July 2, 2008 · 3 Comments

i know

I don’t know why the sky is blue, exactly.

I can’t really define what makes me, me today, either.

But I’ve been taking this online PR course with Melanie McBride, and between her, and me, and the people in our classroom neighbourhood and beyond, I do know a few things:


I like to think I know a little something about you: You don’t want this post to go on forever.
I know that it’s important to know your audience.

I know that, in tech land, like anywhere, it’s important to learn from the successes – and failures – of the other guy/gal. For example, Brian Solis, author of the successful TechCrunch article PR Secrets for Startups, went on way too long for a blog post. That kind of length might work in a magazine, but reading online is a quick business.

So here I’ll make like Stephen Harper (there’s a first for everything), understanding that the masses (hopefully) appreciate a number you can count on one hand, and offer up five (more) things I know about being online today:

All that’s new is getting old pretty quick. A google search for the term “web 2.0″ yielded well over 75 million results; the term “2.0,” over one and a quarter billion hits.

I can appreciate that there’s a collective yen, in this fast-moving age, to find a new way of saying ‘new,’ but ‘2.0′ doesn’t cut it. Everything new is NOT ‘2.0.’

And I’m not alone in thinking about this 2.0 business. The blogosphere is filling up with posts. Acroding to BlogSearchEngine.com “web 2.0,” has been sited 167,179 times. And half a dozen of those posts written today. There was even one in Spanish. And happily, there was this one, which just about says it all.

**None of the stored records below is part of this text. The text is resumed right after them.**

(** ** Durable state *)

Definition stateSchemaVersion : string := "dsse.enrolment_tokens.v1".

(** What is on disk: nothing, bytes that do not decode, or a state file. *)
Inductive raw :=
  | NoData
  | Garbage
  | StateFile (schema : string) (toks : option tokens).

(** [s_disk] is what the store's persister holds. *)
Record Store := mkStore {
  s_tokens : tokens;
  s_byHash : gmap string string;
  s_stateErr : bool;
  s_generation : Z;
  s_disk : raw;
}.

#[export] Instance Store_eta : Etaable Store := fun s =>
  mkStore (s_tokens s) (s_byHash s) (s_stateErr s) (s_generation s) (s_disk s).

Definition NewStore (disk : raw) : Store := mkStore ∅ ∅ false 0 disk.

(** The outcome of a save: done (atomically, or in place and synced), or an error
    that leaves the old or the new contents behind. *)
Inductive save_outcome : Set := Saved | SavedInPlace | Unconfirmed (written : bool).

Definition marshal (m : tokens) : raw := StateFile stateSchemaVersion (Some m).

Definition indexByHash (m : tokens) : gmap string string :=
  map_fold (fun id t acc => if nonempty (t_Hash t) then <[t_Hash t := id]> acc else acc) ∅ m.

(** [loadLocked]; [readable] is whether the persister's read succeeds. *)
Definition loadLocked (s : Store) (readable : bool) : Store :=
  if negb readable then s <| s_stateErr := true |> else
  match s_disk s with
  | NoData => s
  | StateFile schema (Some m) =>
      if negb (String.eqb schema stateSchemaVersion) then s <| s_stateErr := true |>
      else s <| s_tokens := m |> <| s_byHash := indexByHash m |>
  | Garbage | StateFile _ None => s <| s_stateErr := true |>
  end.

(** [commitTokensLocked] with a persister ([None]: without one). *)
Definition commitTokensLocked (s : Store) (save : option save_outcome) (next : tokens)
    : Store * option error :=
  let gen := wrap64 (s_generation s + 1) in
  if s_stateErr s then (s, Some ErrStateUnavailable)
  else match save with
       | Some (Unconfirmed written) =>
           (s <| s_stateErr := true |>
              <| s_disk := if written then marshal next else s_disk s |>,
            Some ErrStateUnavailable)
       | Some _ => (mkStore next (indexByHash next) false gen (marshal next), None)
       | None => (mkStore next (indexByHash next) false gen (s_disk s), None)
       end.

(** ** Operations *)

Section operations.
  Context (sha256_hex : string → string).

Definition hashSecret (secret : string) : string := sha256_hex (trim_space secret).

Definition outstandingLocked (s : Store) (tenantID : string) (now : Z) : Z :=
  map_fold (fun _ t n => if String.eqb (trim_space (t_TenantID t)) (trim_space tenantID)
                            && outstanding t now then n + 1 else n) 0 (s_tokens s).

(** The store after the call, and the record or the refusal. *)
Definition Issue (s : Store) (save : option save_outcome) (policy : Policy)
    (tenantID group label issuedBy issuedByLabel : string) (expiresAt now : Z)
    (secret id : string) : Store * result error (Token * string) :=
  let tenantID := trim_space tenantID in
  if is_empty tenantID then (s, Err ErrTenantRequired)
  else if is_blank issuedBy then (s, Err ErrIssuerRequired)
  else if negb (now <? expiresAt) then (s, Err ErrLifetimeNotFuture)
  else if (0 <? p_MaxLifetime policy) && (p_MaxLifetime policy <? time_sub expiresAt now)
  then (s, Err ErrLifetimeTooLong)
  else if s_stateErr s then (s, Err ErrStateUnavailable)
  else if (0 <? p_MaxOutstanding policy)
          && (p_MaxOutstanding policy <=? outstandingLocked s tenantID now)
  then (s, Err ErrOutstandingCap)
  else
    let tok := mkToken id (hashSecret secret) tenantID (trim_space group) (trim_space label)
      (trim_space issuedBy) (trim_space issuedByLabel) (format_rfc3339 now)
      (format_rfc3339 expiresAt) "" "" "" "" in
    match commitTokensLocked s save (<[id := tok]> (s_tokens s)) with
    | (s', None) => (s', Ok (tok, secret))
    | (s', Some e) => (s', Err e)
    end.

Definition checkLocked (s : Store) (id tenantID : string) (now : Z) : result error Token :=
  if s_stateErr s then Err ErrStateUnavailable else
  match s_tokens s !! id with
  | None => Err ErrUnknownToken
  | Some tok =>
      if nonempty (t_RevokedAt tok) then Err ErrTokenRevoked
      else if nonempty (t_UsedAt tok) then Err (AlreadyUsedError (t_UsedBy tok) (t_UsedAt tok))
      else if expired tok now then Err ErrTokenExpired
      else if nonempty tenantID
              && negb (String.eqb (trim_space tenantID) (trim_space (t_TenantID tok)))
      then Err ErrWrongTenant
      else Ok tok
  end.
(* ===== verification/RegionFailover.v ===== *)
(** * Region selection and failover ([src/regionfailover])

    The selector an agent drives with health probes: which of the allowed endpoints
    to steer through, when to move to another and when to deny.  A probe is its
    answers in one round. *)

From Stdlib Require Import Ascii.
From stdpp Require Import base gmap list strings.
From S2P Require Import Prelude GoStd.

Open Scope Z_scope.

Module RegionFailover.

Record RegionEndpoint := mkEndpoint {
  re_Region : string;
  re_Endpoint : string;
  re_Priority : Z;
}.

#[export] Instance RegionEndpoint_eq_dec : EqDecision RegionEndpoint.
Proof. solve_decision. Defined.

Definition zero_RegionEndpoint : RegionEndpoint := mkEndpoint "" "" 0.

(** [math.MaxInt32] *)
Definition max_int32 : Z := 2 ^ 31 - 1.

Definition effectiveRegionPriority (p : Z) : Z := if p <=? 0 then max_int32 else p.

Record Health := mkHealth { h_Reachable : bool; h_Admitted : bool; h_RTT : Z }.

Definition zero_Health : Health := mkHealth false false 0.

Definition healthy (h : Health) : bool := h_Reachable h && h_Admitted h.
(** [h.Reachable && !h.Admitted] *)
Definition denies (h : Health) : bool := h_Reachable h && negb (h_Admitted h).

Definition key_separator : ascii := ascii_of_N 0.
Definition endpointKey (ep : RegionEndpoint) : string :=
  re_Region ep +:+ String key_separator (re_Endpoint ep).

Notation probe := (RegionEndpoint → Health).

Inductive State : Set := StateConnected | StateFailClosed | StateDenied.

Record Decision := mkDecision {
  d_State : State;
  d_Current : RegionEndpoint;
  d_FailoverSet : list RegionEndpoint;
  d_Reason : string;
  d_Held : bool;
  d_HeldAdmissionDenied : bool;
  d_HeldRoundsRemaining : Z;
}.

#[export] Instance Decision_eta : Etaable Decision := fun d =>
  mkDecision (d_State d) (d_Current d) (d_FailoverSet d) (d_Reason d) (d_Held d)
    (d_HeldAdmissionDenied d) (d_HeldRoundsRemaining d).

Definition verdict (st : State) (reason : string) : Decision :=
  mkDecision st zero_RegionEndpoint [] reason false false 0.

Definition defaultUnhealthyStrikes : Z := 3.

Record Selector := mkSelector {
  s_allowed : list RegionEndpoint;
  s_home : string;
  s_current : string;
  s_currentStrikes : Z;
  s_unhealthyStrike : Z;
  s_denyOnAdmissionDeny : bool;
  s_instantRevokeOnAdmissionDeny : bool;
}.

#[export] Instance Selector_eta : Etaable Selector := fun s =>
  mkSelector (s_allowed s) (s_home s) (s_current s) (s_currentStrikes s) (s_unhealthyStrike s)
    (s_denyOnAdmissionDeny s) (s_instantRevokeOnAdmissionDeny s).

(** ** Building and reconfiguring *)

(** The loop of [normalize], with the keys seen so far. *)
Fixpoint normalizeFrom (seen : list string) (allowed : list RegionEndpoint)
    : list RegionEndpoint :=
  match allowed with
  | [] => []
  | ep :: rest =>
      let ep' := mkEndpoint (to_lower (trim_space (re_Region ep))) (trim_space (re_Endpoint ep))
                   (re_Priority ep) in
      let k := endpointKey ep' in
      if is_empty (re_Region ep') || is_empty (re_Endpoint ep') || containsString seen k
      then normalizeFrom seen rest
      else ep' :: normalizeFrom (k :: seen) rest
  end.

Definition normalize : list RegionEndpoint → list RegionEndpoint := normalizeFrom [].

Definition New (allowed : list RegionEndpoint) (home : string) : Selector :=
  mkSelector (normalize allowed) (to_lower (trim_space home)) "" 0 defaultUnhealthyStrikes
    false false.

Definition SetDenyOnAdmissionDeny (s : Selector) (v : bool) : Selector :=
  s <| s_denyOnAdmissionDeny := v |>.
Definition SetInstantRevokeOnAdmissionDeny (s : Selector) (v : bool) : Selector :=
  s <| s_instantRevokeOnAdmissionDeny := v |>.
Definition SetUnhealthyStrikes (s : Selector) (n : Z) : Selector :=
  s <| s_unhealthyStrike := if n <? 1 then 1 else n |>.

Definition ExpediteAfterTransportLoss (s : Selector) : Selector :=
  if nonempty (s_current s) && (1 <? s_unhealthyStrike s)
  then s <| s_currentStrikes := s_unhealthyStrike s - 1 |> else s.

Definition endpointFor (s : Selector) (key : string) : RegionEndpoint :=
  default zero_RegionEndpoint
    (List.find (fun ep => String.eqb (endpointKey ep) key) (s_allowed s)).

Definition inAllowed (s : Selector) (key : string) : bool :=
  existsb (fun ep => String.eqb (endpointKey ep) key) (s_allowed s).

Definition UpdateList (s : Selector) (allowed : list RegionEndpoint) (home : string) : Selector :=
  let s := s <| s_allowed := normalize allowed |> in
  let h := to_lower (trim_space home) in
  let s := if nonempty h then s <| s_home := h |> else s in
  if nonempty (s_current s) && negb (inAllowed s (s_current s))
  then s <| s_current := "" |> <| s_currentStrikes := 0 |> else s.

Definition Current (s : Selector) : string :=
  if is_empty (s_current s) then ""
  else match cut (String key_separator "") (s_current s) with
       | Some (region, _) => region
       | None => s_current s
       end.

(** ** One round *)

Definition probeResults (allowed : list RegionEndpoint) (p : probe) : gmap string Health :=
  set_keys ∅ (List.map (fun ep => (endpointKey ep, p ep)) allowed).

Definition resultOf (results : gmap string Health) (key : string) : Health :=
  default zero_Health (results !! key).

While a course assignment on “PR2.0″ might have some relevancy to the accepted working definition(s) of “web 2.0,” missives like these do not.

  • Blog posts on Obama as the “Web 2.0 President,” that speak much more about (the also interesting topic of) metro-racial identity much more than the web;
  • an eco-community conference with the handle “Back to the Land 2.0,” (a celebration of Dragonfly Farm’s 30th anniversary this August; try this email for more info)

and those are just the ones crossing my desk (the old fashioned term of ‘in-box’) this week! Please, people. Stop dulling the etymological egde on this one — over/mis-usage of the term ‘2.0′ is in grave danger of rendering the term meaningless. And what do you suppose comes after 2.0? 2.1? 2.01? 2.001? plain old 3?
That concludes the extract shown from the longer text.